** Your instructions **
Find the word "subst" in the records and copy every line where it occurs.

*** Opening Dataset extract ***

(** [run p r]: the [async] call [p] run until its promise settles.
    Every awaited promise is settled by the environment.  A call that
    is forked on the way is started and left suspended in [pending]:
    it resumes only in a later turn of the event loop ([resume]). *)
Fixpoint run {A : Type} (p : Prog A) (r : Run) : Settled A * Run :=
  match p with
  | Ret a => (Fulfilled a, r)
  | Throw e => (Rejected e, r)
  | Do o k =>
      let '(x, w, os) := perform o (world r) in
      run (k x) (mkRun w (seen r ++ os) (pending r))
  | Await e k =>
      let r1 := emit [ObsCall e] r in
      let a := env e (history ++ seen r1) in
      let r2 := emit [ObsSettle e a] r1 in
      match a with
      | Fulfilled x => run (k x) r2
      | Rejected err => (Rejected err, r2)
      end
  | Fork q k =>
      let '(s, r1) := start q r in
      let r2 := match s with
                | Some (Rejected e) => emit [ObsUnhandledRejection e] r1
                | _ => r1
                end in
      run k r2
  end.

(** A later turn of the event loop: the promise a suspended call waits
    for settles and the call runs on.  Nobody holds its promise, so a
    rejection is an unhandled one. *)
Definition resume (t : Task) (r : Run) : Run :=
  let a := env (task_waits t) (history ++ seen r) in
  let r1 := emit [ObsSettle (task_waits t) a] r in
  match a with
  | Fulfilled x =>
      match run (task_cont t x) r1 with
      | (Fulfilled _, r2) => r2
      | (Rejected err, r2) => emit [ObsUnhandledRejection err] r2
      end
  | Rejected err => emit [ObsUnhandledRejection err] r1
  end.

(** A call made on world [w] with nothing pending. *)
Definition exec {A : Type} (p : Prog A) (w : World) : Settled A * Run :=
  run p (mkRun w [] []).

End Running.

(** ** The client *)

(** [a || b] on a string that may be [undefined]: the empty string is
    falsy too. *)
Definition or_else (a : option string) (b : string) : string :=
  match a with
  | Some EmptyString => b
  | Some s => s
  | None => b
  end.

(** [Uint8Array.prototype.slice] with non-negative bounds: both are
    clamped to the length of the array. *)
Definition slice (a : bytes) (from to : nat) : bytes :=
  firstn (to - from) (skipn from a).
Definition slice_from (a : bytes) (from : nat) : bytes := skipn from a.

(** Modelled from the spec: [ABconcat] of cs-crypto is not among the
    sources; the registration request carries the salt followed by the
    authentication key. *)
Definition ABconcat (a b : bytes) : bytes := a ++ b.
(** X8.  [createMetric] with a known type stores the metric under its name and
    keeps the invariants, when the name holds no slash. *)
Lemma createMetric_invariants metricName metricDescription metricType self :
  In metricType known_types ->
  contains "/" metricName = false ->
  distinct (keys self) = true -> correlated self = true -> typed self = true ->
  let run := createMetric metricName metricDescription metricType self in
  result_of run = Normal (mkStackMetric metricName (JNum 0)) /\
  calls_of run = [] /\
  option_map name (Map_get metricName (metricsMap (state_of run))) = Some metricName /\
  distinct (keys (state_of run)) = true /\
  correlated (state_of run) = true /\
  typed (state_of run) = true.
Proof.
  intros Hknown Hslash Hdist Hcor Htyped. cbn zeta.
  unfold createMetric, bind, this, complete, assign, ret. cbn -[_getValueTypeForMetricType].
  destruct (_getValueTypeForMetricType metricType) as [vt|e] eqn:Hvt.
  - cbn. rewrite Map_set_get. repeat split.
    + apply NoDup_distinct. unfold keys. cbn. apply Map_set_NoDup.
      apply distinct_NoDup. exact Hdist.
    + unfold correlated. cbn. apply Map_set_forallb; [|exact Hcor].
      cbn [fst snd requestDescriptor type]. apply String.eqb_eq.
      apply getMetricName_of_type. exact Hslash.
    + unfold typed, Map_values in *. cbn. rewrite forallb_of_map in *.
      apply Map_set_forallb; [|exact Htyped].
      cbn. exact (known_type_valueType _ Hvt).
  - exfalso. unfold known_types in Hknown. cbn in Hknown.
    repeat (destruct Hknown as [<-|Hknown]; [discriminate Hvt|]). exact Hknown.
Qed.

Lemma Map_mutate_shapes (f : Metric -> Metric) k mm :
  (forall kv, shape (fst kv, f (snd kv)) = shape kv) ->
  map shape (Map_mutate k f mm) = map shape mm.
Proof.
  intros Hf. induction mm as [|[k' m] rest IH]; cbn; [reflexivity|].
  destruct (String.eqb k' k); cbn [map]; [|rewrite IH; reflexivity].
  f_equal. exact (Hf (k', m)).
Qed.

(** A write changes values only. *)
Lemma writeMetric_shapes metricName v self :
  shapes (state_of (writeMetric metricName v self)) = shapes self.
Proof.
  unfold writeMetric, bind, this.
  destruct (Map_get metricName (metricsMap self)) as [m|]; [|reflexivity].
  destruct (ToBoolean (rateInterval m)); cbn; unfold shapes; cbn;
    apply Map_mutate_shapes; intros [k' m']; reflexivity.
Qed.

Lemma forEach_record_shapes ds : forall self,
  shapes (state_of (forEach record_response ds self)) = shapes self.
Proof.
  induction ds as [|d ds IH]; intros self; [reflexivity|].
  rewrite forEach_record_cons.
  destruct (Map_get _ (metricsMap self)) as [m|]; [|reflexivity].
  rewrite IH. unfold shapes. cbn. apply Map_mutate_shapes. intros [k' m']; reflexivity.
Qed.

(** A flush, however it ends, changes values and response descriptors
    only: the invariants of the instance are kept. *)
Lemma sendValues_shapes client timestamp self :
  shapes (state_of (sendValues client timestamp self)) = shapes self.
Proof.
  rewrite sendValues_run, sendCreateMetrics_run. cbn zeta.
  destruct (Promise_all _) as [ds|e]; [|reflexivity].
  pose proof (forEach_record_shapes ds self) as Hreg.
  destruct (forEach record_response ds self) as [[r s1] calls].
  cbn [state_of fst snd] in Hreg.
  destruct r as [[]|e]; [|exact Hreg].
  pose proof (sendTimeSeries_state client timestamp s1) as Hst. cbn zeta in Hst.
  destruct (_sendTimeSeries client timestamp s1) as [[r s2] calls'].
  cbn [result_of state_of fst snd] in *. rewrite <- Hreg.
  destruct r as [[results|]|e]; subst s2;
    auto using shapes_after_clearing, shapes_after_conversion.
Qed.

Lemma accepted_flush_values client timestamp self results :
  result_of (sendValues client timestamp self) = Normal (Some results) ->
  Forall
    (fun m => value m = if is_rate m then JNum 0 else JUndefined)
    (Map_values (metricsMap (state_of (sendValues client timestamp self)))).
Proof.
  rewrite sendValues_run.
  destruct (_sendCreateMetrics client timestamp self) as [[[[]|e] self'] calls];
    [|discriminate].
  pose proof (sendTimeSeries_state client timestamp self') as Hst. cbn zeta in Hst.
  destruct (_sendTimeSeries client timestamp self') as [[r self''] calls'].
  cbn in *. intros ->. subst self''.
  unfold after_clearing, set_metricsMap. cbn [metricsMap].
  rewrite Map_values_forEach. apply Forall_forall.
  intros m' Hin. apply in_map_iff in Hin. destruct Hin as (m & <- & _).
  destruct (clear_value_spec m) as [-> ->]. reflexivity.
Qed.

Lemma shapes_Forall2 (mm : Map Metric) : forall mm',
  map shape mm' = map shape mm ->
  Forall2 (fun before after => shape after = shape before) mm mm'.
Proof.
  induction mm as [|kv mm IH]; intros [|kv' mm']; cbn; try discriminate.
  - constructor.
  - intros H. constructor.
    + exact (f_equal (hd (shape kv)) H).
    + apply IH. exact (f_equal (@tl _) H).
Qed.

Lemma Forall2_and_right A B (R : A -> B -> Prop) (Q : B -> Prop) l l' :
  Forall2 R l l' -> Forall Q l' -> Forall2 (fun a b => R a b /\ Q b) l l'.
Proof.
  induction 1 as [|a b l l' Hab _ IH]; intros HQ; constructor;
    inversion HQ; subst; auto.
Qed.

(** C4.  After a flush whose [createTimeSeries] request was accepted, every
    metric that was of a rate kind before the flush has value 0 and every
    other metric has value [undefined], whatever they held before; the
    flush adds, removes and moves no metric and changes no metric's name,
    value type, request descriptor or rate interval, so the kinds after
    the flush are the kinds before it. *)
Theorem successful_flush_clears client timestamp self results :
  result_of (sendValues client timestamp self) = Normal (Some results) ->
  let self' := state_of (sendValues client timestamp self) in
  Forall2
    (fun before after =>
       shape after = shape before /\
       is_rate (snd after) = is_rate (snd before) /\
       value (snd after) = if is_rate (snd before) then JNum 0 else JUndefined)
    (metricsMap self) (metricsMap self') /\
  Forall
    (fun m => value m = if is_rate m then JNum 0 else JUndefined)
    (Map_values (metricsMap self')).
Proof.
  intros Hres self'.
  pose proof (@accepted_flush_values client timestamp self results Hres) as Hvalues.
  fold self' in Hvalues. split; [|exact Hvalues].
  pose proof (@sendValues_shapes client timestamp self) as Hshapes.
  fold self' in Hshapes. unfold shapes in Hshapes.
  apply shapes_Forall2 in Hshapes.
  unfold Map_values in Hvalues. rewrite Forall_map in Hvalues.
  pose proof (Forall2_and_right Hshapes Hvalues) as Hboth.
  revert Hboth. apply Forall2_impl.
  intros [kb b] [ka a] [Hshape Hvalue]. cbn [snd] in *.
  assert (Hrate : is_rate a = is_rate b).
  { unfold shape in Hshape. cbn [fst snd] in Hshape.
    injection Hshape as _ _ _ _ Hr. unfold is_rate. rewrite Hr. reflexivity. }
  rewrite Hrate in Hvalue. auto.
Qed.

Lemma successful_flush_clears_witness :
  Forall2
    (fun before after =>
       shape after = shape before /\
       is_rate (snd after) = is_rate (snd before) /\
       value (snd after) = if is_rate (snd before) then JNum 0 else JUndefined)
    (metricsMap Scenario.after_writes)
    (metricsMap (state_of (sendValues Scenario.accepting 2000 Scenario.after_writes))) /\
  Forall
    (fun m => value m = if is_rate m then JNum 0 else JUndefined)
    (Map_values
       (metricsMap (state_of (sendValues Scenario.accepting 2000 Scenario.after_writes)))).
Proof.
  exact (@successful_flush_clears Scenario.accepting 2000 Scenario.after_writes
           "{}" eq_refl).
Defined.

(** The scenario of the specification: [requests] held the sum 5 and
    [queueDepth] 17; after the accepted flush they hold 0 and
    [undefined], and are the metrics they were. *)
Example accepted_flush_scenario :
  let self' := state_of (sendValues Scenario.accepting 2000 Scenario.after_writes) in
  map (fun kv => (fst kv, value (snd kv), is_rate (snd kv)))
    (metricsMap Scenario.after_writes)
  = [("requests", JNum 5, true); ("queueDepth", JNum 17, false)] /\
  map (fun kv => (fst kv, value (snd kv), is_rate (snd kv))) (metricsMap self')
  = [("requests", JNum 0, true); ("queueDepth", JUndefined, false)].
Proof. split; reflexivity. Qed.

(* ------------------------------------------------------------------ *)
(** ** More on the handle *)

Lemma writeRate_adds_deltas_witness :
  exists self',
    repeat_calls writeRate Scenario.requests [JNum 3; JBool true; JNum 0.5]
      Scenario.with_both = (Normal tt, Scenario.requests, self') /\
    Map_get "requests" (metricsMap self') =
    Some (set_value (JNum 4.5)
            (mkMetric "requests" "DOUBLE"
               (mkDescriptor "Requests served" "testapp.requests"
                  "custom.googleapis.com/testapp/requests" "GAUGE" "DOUBLE"
                  default_labels)
               None (JNum 1000) (JNum 0))).
Proof.
  exact (@writeRate_adds_deltas Scenario.requests [JNum 3; JBool true; JNum 0.5]
           Scenario.with_both _ eq_refl eq_refl).
Defined.

Lemma writeCount_adds_totals_witness :
  exists self',
    repeat_calls writeCount Scenario.requests [JNum 3; JNum 2; JNum 1]
      Scenario.with_both =
    (Normal tt, mkStackMetric "requests" (JNum 6), self') /\
    Map_get "requests" (metricsMap self') =
    Some (set_value (JNum 14)
            (mkMetric "requests" "DOUBLE"
               (mkDescriptor "Requests served" "testapp.requests"
                  "custom.googleapis.com/testapp/requests" "GAUGE" "DOUBLE"
                  default_labels)
               None (JNum 1000) (JNum 0))).
Proof.
  exact (@writeCount_adds_totals [JNum 3; JNum 2; JNum 1] Scenario.requests
           Scenario.with_both _ eq_refl eq_refl).
Defined.

Lemma last_default_irrelevant A (l : list A) a d d' :
  last (a :: l) d = last (a :: l) d'.
Proof.
  revert a. induction l as [|b l IH]; intros a; [reflexivity|].
  change (last (b :: l) d = last (b :: l) d'). apply IH.
Qed.

(** X3.  [write] through a handle of a metric that is not of a rate kind: the
    calls complete, the metric holds the value written last (its own value
    when nothing is written), the handle and the other metrics are as
    they were. *)
Theorem write_last_wins vs : forall h self m,
  Map_get (_metricName h) (metricsMap self) = Some m ->
  is_rate m = false ->
  exists self',
    repeat_calls write h vs self = (Normal tt, h, self') /\
    Map_get (_metricName h) (metricsMap self') =
    Some (set_value (last vs (value m)) m) /\
    forall other, other <> _metricName h ->
      Map_get other (metricsMap self') = Map_get other (metricsMap self).
Proof.
  induction vs as [|v rest IH]; intros h self m Hm Hrate.
  - exists self. cbn. rewrite set_value_same. auto.
  - cbn [repeat_calls write].
    destruct (@writeMetric_present (_metricName h) v self m Hm)
      as (Hres & _ & Hget & Hother).
    cbn zeta in Hres, Hget, Hother. rewrite Hrate in Hget.
    destruct (writeMetric (_metricName h) v self) as [[r self1] calls].
    cbn [result_of state_of fst snd] in *. subst r.
    destruct (IH h self1 _ Hget Hrate) as (self' & Hrun & Hfinal & Hothers).
    exists self'. repeat split; [exact Hrun| |].
    + rewrite Hfinal. cbn [value set_value]. destruct rest as [|j rest]; [reflexivity|].
      rewrite (last_default_irrelevant rest j v (value m)). reflexivity.
    + intros other Hne. rewrite (Hothers other Hne). apply Hother. exact Hne.
Qed.

Lemma write_last_wins_witness :
  exists self',
    repeat_calls write Scenario.queueDepth [JNum 4; JNum 9; JNum 2]
      Scenario.with_both = (Normal tt, Scenario.queueDepth, self') /\
    Map_get "queueDepth" (metricsMap self') =
    Some (set_value (JNum 2)
            (mkMetric "queueDepth" "INT64"
               (mkDescriptor "Queue depth" "testapp.queueDepth"
                  "custom.googleapis.com/testapp/queueDepth" "GAUGE" "INT64"
                  default_labels)
               None JUndefined JUndefined)) /\
    forall other, other <> "queueDepth" ->
      Map_get other (metricsMap self') = Map_get other (metricsMap Scenario.with_both).
Proof.
  exact (@write_last_wins [JNum 4; JNum 9; JNum 2] Scenario.queueDepth
           Scenario.with_both _ eq_refl eq_refl).
Defined.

*** Closing Dataset extract ***

** Task answer **
  destruct r as [[results|]|e]; subst s2;
  cbn in *. intros ->. subst self''.
    inversion HQ; subst; auto.
    cbn [result_of state_of fst snd] in *. subst r.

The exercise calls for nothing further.